Bisnis.com, JAKARTA – Bursa saham Amerika Serikat ditutup melemah tajam pada Rabu (21/5/2025), terseret lonjakan imbal hasil Treasury di tengah kekhawatiran pasar bahwa rencana pemotongan pajak Presiden Donald Trump akan memperparah beban utang negara hingga triliunan dolar.
Melansir Reuters, Kamis (22/5/2025), indeks Dow Jones Industrial Average ambles 816,80 poin atau 1,91% ke level 41.860,44. S&P 500 turun 95,85 poin atau 1,61% ke posisi 5.844,61, sementara Nasdaq Composite terkoreksi 270,07 poin atau 1,41% ke 18.872,64.
Sebanyak 10 dari 11 sektor utama dalam indeks S&P 500 tertekan. Koreksi terbesar terjadi pada sektor real estat, layanan kesehatan, keuangan, utilitas, konsumsi diskresioner, dan teknologi.
Sektor layanan komunikasi menjadi satu-satunya yang menguat, ditopang lonjakan saham Alphabet—induk Google—yang naik 2,7%. Di sisi lain, Nvidia terkoreksi 1,9%, Apple turun 2,3%, dan Tesla anjlok 2,7%.
Ketiga indeks utama Wall Street mencatat pelemahan harian terbesar dalam satu bulan terakhir. Tekanan serupa juga dirasakan oleh saham-saham berkapitalisasi kecil, dengan indeks Russell 2000 membukukan penurunan harian terdalam sejak 10 April.
Kenaikan imbal hasil obligasi US Treasury didorong oleh lemahnya minat pasar dalam lelang obligasi 20 tahun senilai US$16 miliar yang dilakukan Departemen Keuangan AS. Imbal hasil obligasi 10 tahun melonjak 10,8 basis poin menjadi 4,589%, tertinggi sejak pertengahan Februari.
Baca Juga
Di tengah ketidakpastian fiskal, sebuah komite di Kongres menggelar sidang luar biasa.

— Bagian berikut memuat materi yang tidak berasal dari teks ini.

(** [Bad] is a failure, [Assert] an assertion that fails. *)
Inductive url_result := Good (u : http_parser_url) | Bad | Assert.

(** ** The host *)

Inductive http_host_state :=
| s_http_host_dead | s_http_userinfo_start | s_http_userinfo | s_http_host_start | s_http_host_v6_start | s_http_host
| s_http_host_v6 | s_http_host_v6_end | s_http_host_v6_zone_start | s_http_host_v6_zone | s_http_host_port_start | s_http_host_port.
#[global] Instance http_host_state_eq_dec : EqDecision http_host_state.
Proof. solve_decision. Defined.

Definition http_parse_host_char (s : http_host_state) (ch : byte) : http_host_state :=
  let port_start := if eqc ch ":" then s_http_host_port_start else s_http_host_dead in
  let v6 := if IS_HEX ch || eqc ch ":" || eqc ch "." then s_http_host_v6
            else if bool_decide (s = s_http_host_v6) && eqc ch "%" then s_http_host_v6_zone_start
            else s_http_host_dead in
  let zone := if IS_ALPHANUM ch || eqc ch "%" || eqc ch "." || eqc ch "-" || eqc ch "_" || eqc ch "~"
              then s_http_host_v6_zone else s_http_host_dead in
  match s with
  | s_http_userinfo | s_http_userinfo_start =>
      if eqc ch "@" then s_http_host_start else if IS_USERINFO_CHAR ch then s_http_userinfo else s_http_host_dead
  | s_http_host_start =>
      if eqc ch "[" then s_http_host_v6_start else if IS_HOST_CHAR ch then s_http_host else s_http_host_dead
  | s_http_host => if IS_HOST_CHAR ch then s_http_host else port_start
  | s_http_host_v6_end => port_start
  | s_http_host_v6 => if eqc ch "]" then s_http_host_v6_end else v6
  | s_http_host_v6_start => v6
  | s_http_host_v6_zone => if eqc ch "]" then s_http_host_v6_end else zone
  | s_http_host_v6_zone_start => zone
  | s_http_host_port | s_http_host_port_start => if IS_NUM ch then s_http_host_port else s_http_host_dead
  | s_http_host_dead => s_http_host_dead
  end.

Definition host_field (old new : http_host_state) (i : Z) (u : http_parser_url) : http_parser_url :=
  let changed := negb (bool_decide (old = new)) in
  match new with
  | s_http_host | s_http_host_v6 =>
      grow_field UF_HOST (if changed then u <| u_off ::= set_at UF_HOST (wrap 16 i) |> else u)
  | s_http_host_v6_zone_start | s_http_host_v6_zone => grow_field UF_HOST u
  | s_http_host_port => grow_field UF_PORT (if changed then start_field UF_PORT i 0 u else u)
  | s_http_userinfo => grow_field UF_USERINFO (if changed then start_field UF_USERINFO i 0 u else u)
  | _ => u
  end.
(** The loop over the text of the host; [None] is a failure. *)
Fixpoint host_loop (text : bytes) (i : Z) (s : http_host_state) (u : http_parser_url) : option (http_host_state * http_parser_url) :=
  match text with
  | [] => Some (s, u)
  | ch :: text =>
      let new_s := http_parse_host_char s ch in
      match new_s with
      | s_http_host_dead => None
      | _ => host_loop text (i + 1) new_s (host_field s new_s i u)
      end
  end.
(** [wpi::substr], and the text of a field *)
Definition slice (buf : bytes) (off len : Z) : bytes := take (Z.to_nat len) (drop (Z.to_nat off) buf).
Definition field_text (buf : bytes) (f : url_field) (u : http_parser_url) : bytes := slice buf (field_off u f) (field_len u f).
Definition http_parse_host (buf : bytes) (found_at : bool) (u : http_parser_url) : option http_parser_url :=
  let text := field_text buf UF_HOST u in
  let s := if found_at then s_http_userinfo_start else s_http_host_start in
  match host_loop text (field_off u UF_HOST) s (u <| u_len ::= set_at UF_HOST 0 |>) with
  | Some (s_http_host_start, _) | Some (s_http_host_v6_start, _) | Some (s_http_host_v6, _) | Some (s_http_host_v6_zone_start, _)
  | Some (s_http_host_v6_zone, _) | Some (s_http_host_port_start, _) | Some (s_http_userinfo, _) | Some (s_http_userinfo_start, _)
  | None => None
  | Some (_, u) => Some u
  end.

Partai Republik tengah bergulat dengan perpecahan internal dalam membahas rencana pemotongan anggaran, termasuk untuk program kesehatan Medicaid.
Analisis independen memperkirakan bahwa rancangan undang-undang yang diusulkan Partai Republik berpotensi menambah utang federal sebesar US$3 triliun hingga US$5 triliun—di luar total utang pemerintah yang saat ini telah menembus US$36,2 triliun.
Michael Farr, CEO perusahaan investasi Farr, Miller & Washington, menilai pasar sedang dikepung berbagai isu penting yang berpotensi membawa dampak besar.
“Banyak dari isu-isu ini bisa jadi hanya ancaman sementara. Pasar tengah mencoba memilah mana yang benar-benar berdampak, mana yang substansial, dan mana yang mungkin hanya taktik negosiasi dari pihak pemerintahan,” ujar Farr.